Beginning at the line with "Fixpoint lastIndexOf (s", output each line to the end of the listing below exactly, please.

Supplied data:
╔══

(** * WildDuck address directory API (lib/api/addresses.js)

    A shallow embedding of the request handlers of [lib/api/addresses.js]:
    the JavaScript string primitives the handlers use, the document store
    (MongoDB collections [users] and [addresses]) and the forwarding counter
    store (Redis) as explicit state, and every handler as a tree of store
    calls with their callbacks, the way the source nests them. *)

From Stdlib Require Import ZArith Ascii.
From stdpp Require Import base option list strings gmap fin_maps sorting.

Local Open Scope Z_scope.

(** ** JavaScript primitives *)

Module JS.

(** [s.indexOf(c)] for a one-character needle: the first position of [c],
    or [-1]. *)
Fixpoint indexOf (s : string) (c : ascii) : Z :=
  match s with
  | EmptyString => -1
  | String a s' =>
      if Ascii.eqb a c then 0
      else let r := indexOf s' c in if r <? 0 then -1 else r + 1
  end.

(** [s.lastIndexOf(c)]: the last position of [c], or [-1]. *)
Fixpoint lastIndexOf (s : string) (c : ascii) : Z :=
  match s with
  | EmptyString => -1
  | String a s' =>
      let r := lastIndexOf s' c in
      if 0 <=? r then r + 1 else if Ascii.eqb a c then 0 else -1
  end.

Fixpoint take (n : nat) (s : string) : string :=
  match n, s with
  | S n', String a s' => String a (take n' s')
  | _, _ => EmptyString
  end.

Fixpoint drop (n : nat) (s : string) : string :=
  match n, s with
  | S n', String _ s' => drop n' s'
  | _, _ => s
  end.

Definition len (s : string) : Z := Z.of_nat (String.length s).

╚══

Solution to the exercise:
Fixpoint lastIndexOf (s : string) (c : ascii) : Z :=
  match s with
  | EmptyString => -1
  | String a s' =>
      let r := lastIndexOf s' c in
      if 0 <=? r then r + 1 else if Ascii.eqb a c then 0 else -1
  end.

Fixpoint take (n : nat) (s : string) : string :=
  match n, s with
  | S n', String a s' => String a (take n' s')
  | _, _ => EmptyString
  end.

Fixpoint drop (n : nat) (s : string) : string :=
  match n, s with
  | S n', String _ s' => drop n' s'
  | _, _ => s
  end.

Definition len (s : string) : Z := Z.of_nat (String.length s).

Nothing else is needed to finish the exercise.